Some experts argue there should be national guidelines outlining when states should pull the trigger on public health measures, including consistent advice on mask wearing, border closures and a move towards harder, faster lockdowns until vaccine uptake increases, as the Delta variant proves it can outpace even the best contact-tracing efforts.
Professor Mary-Louise McLaws, a member of the World Health Organisation’s COVID-19 response team, wants a hardline national approach to containing all new variants of the virus, including Delta.
The epidemiologist said she feared it might not be possible to rein in another outbreak that was on a similar scale to Victoria’s second wave without a national response, with a variant like Delta thought to be twice as infectious as the Wuhan strain circulating last year.
She noted the outbreak in NSW was spreading much faster than Victoria’s devastating second wave.

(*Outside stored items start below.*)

(* ===== verification/Recovery.v ===== *)
(** * Recovery after a restart (choirworks/a2a/recovery.py: recover_tasks)

    Every conversation with unfinished work gets one internal message, on the newest
    of its unfinished visible tasks. *)
From S2P Require Import Prelude PyStr Dict Json State StateFacts StateJson World Tool Events Rewind.
Local Open Scope string_scope.
Local Open Scope list_scope.

Definition TERMINAL_STATES : list task_state := [TaskState.COMPLETED; TaskState.CANCELED; TaskState.FAILED; TaskState.REJECTED].

Section recovery.
Context (py_repr : json -> string) (py_int : string -> option Z) (now : string) (loads : string -> option json).
(** Whether the context store has a record; whether sending to a task succeeds (an
    exception is logged and dropped). *)
Context (has_record : string -> bool) (send : Task -> bool).

(** Whether there is a state to go on from. *)
Definition recoverable (task : Task) : res bool :=
  s ← load_task py_repr py_int now loads task;
  Ok (match s with Some _ => true | None => has_record (t_context_id task) end).

(** [seen_contexts], the tasks a message was sent to, [recovered]. *)
Record RecoveryState := mkRecovery { rv_seen : list string; rv_sent : list Task; rv_recovered : Z }.

Definition recover_step (st : RecoveryState) (task : Task) : res RecoveryState :=
  if bool_decide (t_state task ∈ TERMINAL_STATES) || bool_decide (t_context_id task ∈ rv_seen st) then Ok st
  else
    ok ← recoverable task;
    Ok (if ok : bool then
          mkRecovery (t_context_id task :: rv_seen st) (rv_sent st ++ [task]) (if send task then rv_recovered st + 1 else rv_recovered st)
        else st).

Fixpoint recover_all (tasks : list Task) (st : RecoveryState) : res RecoveryState :=
  match tasks with
  | [] => Ok st
  | t :: tasks' => st ← recover_step st t; recover_all tasks' st
  end.
Definition recover_tasks (pages : list (list Task)) : res RecoveryState := recover_all (iter_all_tasks pages) (mkRecovery [] [] 0).

(** ** Facts *)

(** A task that is to be recovered if no newer one of its conversation is. *)
Definition candidate (ok : Task -> bool) (t : Task) : bool := negb (bool_decide (t_state t ∈ TERMINAL_STATES)) && ok t.

Lemma recover_all_spec (ok : Task -> bool) tasks : (forall t, t ∈ tasks -> recoverable t = Ok (ok t)) -> forall st st',
  recover_all tasks st = Ok st' ->
  exists sent, rv_sent st' = rv_sent st ++ sent /\ NoDup (t_context_id <$> sent) /\
    rv_recovered st' = (rv_recovered st + Z.of_nat (length (filterb send sent)))%Z /\
    (forall c, c ∈ rv_seen st' <-> c ∈ rv_seen st \/ c ∈ t_context_id <$> sent) /\
    (forall c, c ∈ rv_seen st -> c ∉ t_context_id <$> sent) /\
    (forall t, t ∈ sent <-> exists newer older, tasks = newer ++ t :: older /\ candidate ok t = true /\ (t_context_id t ∉ rv_seen st) /\
        forall x, x ∈ newer -> t_context_id x = t_context_id t -> candidate ok x = false).
Proof.
  induction tasks as [|t tasks IH]; intros Hok st st'.
  - intros [= <-]. exists []. rewrite app_nil_r. split_and!; try done; [constructor | cbn; lia | set_solver | set_solver|].
    intros t. split; [by intros ?%elem_of_nil | by intros (newer & older & E & _); destruct newer].
  - cbn [recover_all]. intros (st1 & Hstep & Hrest)%res_bind_ok.
    destruct (IH ltac:(intros; apply Hok; by right) _ _ Hrest) as (sent & Es & Hnd & Hr & Hseen & Hold & Hmem). clear IH Hrest.
    unfold recover_step in Hstep. destruct (decide (candidate ok t = true /\ t_context_id t ∉ rv_seen st)) as [[Hc Hn]|Hno].
    + assert (candidate ok t = true) as Hc' by done. unfold candidate in Hc'. apply andb_prop in Hc' as [Ht Hk]. apply negb_true_iff in Ht.
      rewrite Ht, (bool_decide_eq_false_2 _ Hn) in Hstep. cbn [orb] in Hstep. rewrite (Hok t (list_elem_of_here _ _)) in Hstep.
      cbn in Hstep. rewrite Hk in Hstep. injection Hstep as <-. cbn [rv_seen rv_sent rv_recovered] in *.
      exists (t :: sent). rewrite Es, <- app_assoc. split_and!; [done| | | | |].
      * rewrite fmap_cons. constructor; [|done]. apply Hold. by left.
      * rewrite Hr. cbn [filterb List.filter]. fold (filterb send sent). destruct (send t); cbn [length]; lia.
      * intros c. rewrite Hseen, fmap_cons, !elem_of_cons. tauto.
      * intros c Hcs. rewrite fmap_cons, elem_of_cons. intros [->|Hin]; [done|]. apply (Hold c); [by right|done].
      * intros x. rewrite elem_of_cons, Hmem. split.
        -- intros [->|(newer & older & -> & Hcx & Hnx & Hx)]; [exists [], tasks; split_and!; try done; intros y Hy; by apply elem_of_nil in Hy|].
           apply not_elem_of_cons in Hnx as [Hne Hnx]. exists (t :: newer), older. split_and!; try done.
           intros y [->|Hy]%elem_of_cons Hyc; [congruence | by apply Hx].
        -- intros ([|y newer] & older & E & Hcx & Hnx & Hx); simplify_eq/=; [by left|]. right. exists newer, older. split_and!; try done.
           ++ apply not_elem_of_cons. split; [|done]. intros Hxt. rewrite (Hx y) in Hc; [done|by left|done].
           ++ intros z Hz. apply Hx. by right.
    + assert (st1 = st) as ->.
      { destruct (bool_decide (t_state t ∈ TERMINAL_STATES)) eqn:Ht; [by injection Hstep|]. cbn [orb] in Hstep. case_bool_decide as Hn; [by injection Hstep|].
        rewrite (Hok t (list_elem_of_here _ _)) in Hstep. cbn in Hstep. destruct (ok t) eqn:Hk; [|by injection Hstep].
        exfalso. apply Hno. unfold candidate. by rewrite Ht, Hk. }
      exists sent. split_and!; try done. intros x. rewrite Hmem. split.
      * intros (newer & older & -> & Hcx & Hnx & Hx). exists (t :: newer), older. split_and!; try done.
        intros y [->|Hy]%elem_of_cons Hyc; [|by apply Hx]. apply not_true_iff_false. intros Hct. apply Hno. by rewrite Hyc.
      * intros ([|y newer] & older & E & Hcx & Hnx & Hx); simplify_eq/=; [by destruct Hno|]. exists newer, older. split_and!; try done.
        intros z Hz. apply Hx. by right.
Qed.

(** Recovery: the tasks that get a message are, of each conversation with an
    unfinished visible task to go on from, the newest such task; no conversation
    gets two; a failure to send stops nothing and is not counted. *)
Theorem recover_tasks_spec (ok : Task -> bool) pages st
    (Hok : forall t, t ∈ iter_all_tasks pages -> recoverable t = Ok (ok t)) (Hrun : recover_tasks pages = Ok st) :
  NoDup (t_context_id <$> rv_sent st) /\
  rv_recovered st = Z.of_nat (length (filterb send (rv_sent st))) /\
  forall t, t ∈ rv_sent st <-> exists newer older, iter_all_tasks pages = newer ++ t :: older /\ candidate ok t = true /\
    forall x, x ∈ newer -> t_context_id x = t_context_id t -> candidate ok x = false.
Proof.
  destruct (recover_all_spec ok _ Hok _ _ Hrun) as (sent & -> & Hnd & -> & _ & _ & Hmem). cbn [rv_sent rv_recovered app].
  split_and!; [done|done|]. intros t. rewrite Hmem. cbn [rv_seen]. setoid_rewrite elem_of_nil. naive_solver.
Qed.
End recovery.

A national approach would compel state authorities to immediately mandate mask wearing as soon as new cases of coronavirus were detected in a particular state until it could be determined how far the virus had spread, Professor McLaws said.
She said national rules could also guide triggers for lockdowns, ensuring stay-at-home-orders were enforced before clusters spiralled out of control.
“It would give a chance for authorities to quickly identify how fast and far that leak has gone and you don’t get a situation like in NSW, where there has been a six-fold increase in cases in such a short period of time.
“We need to start treating these variants of concern that are emerging with a great deal of respect.”
Describing Australia’s current state-led approach to containing coronavirus as “absolutely stupid,” Adrian Esterman, a professor of epidemiology and biostatistics at the University of South Australia, backed Professor McLaws and said a national set of rules was needed on border closures, quarantine and lockdowns.
He questioned why shops in NSW remained open when restrictions that were in place were not curbing the virus’s spread.
University of Melbourne epidemiologist Nancy Baxter supported a more nationally consistent approach to containing more virulent variants of COVID-19, but she said countrywide triggers for lockdowns could prove challenging when you have states with “very different philosophies”.
“We are kind of riding the tiger every day with the Delta variant being more contagious, and we’re on the razor’s edge as we wait for a sufficient proportion of people in the country to be vaccinated,” the head of the Melbourne School of Population and Global Health said.
Professor Trauer, who was still hopeful NSW could get on top of its latest outbreak, said new variants of coronavirus continued to emerge overseas and Australian health authorities needed to be realistic about the fact it was “impossible to suppress the Delta strain”
He said Australia must focus on national elimination of the virus until enough people were vaccinated to build immunity.
“You’d have to stay in a lockdown forever to suppress Delta,” he said. “All you can do is just try to hammer it so hard that you get back down to zero and you eliminate it again and then you can release.”
Among the new variants of COVID-19 emerging was Lambda, deemed a “variant of interest” by the WHO after spreading rapidly in South America.
It is yet to be determined how transmissible Lambda is, but researchers are concerned it could be more infectious – and possibly more vaccine resistant – than its predecessors.
In its report in mid-June, the WHO reported that “Lambda has been associated with substantive rates of community transmission in multiple countries, with rising prevalence over time concurrent with increased COVID-19 incidence” and that more investigations would be carried out into the variant.
“It’s called convergent evolution, where even in very different parts of the world, the variants pick up the same mutations and they become more transmissible and they’ve begun to show some effects of immune escape to vaccines,” Professor Trauer said.
“My biggest concern is really about the variants of this virus that we haven’t seen yet.”
When asked on Monday about a national set of rules for containing the Delta variant,federal Health Minister Greg Hunt said the Australian Health Protection Principal Committee was meeting “virtually every day” to discuss common approaches and national standards.
“One of the things we established … right at the outset, was that each state and territory would take the national principles, but apply them to the specific circumstances of their outbreak,” Mr Hunt said.
“The Delta variant, globally, we know is a more transmissible variant and that has created some of the next evolution of responses through the national cabinet and as a result of that right now everybody’s pitching in.
We understand and respect the different approaches to different circumstances on the ground within the states.”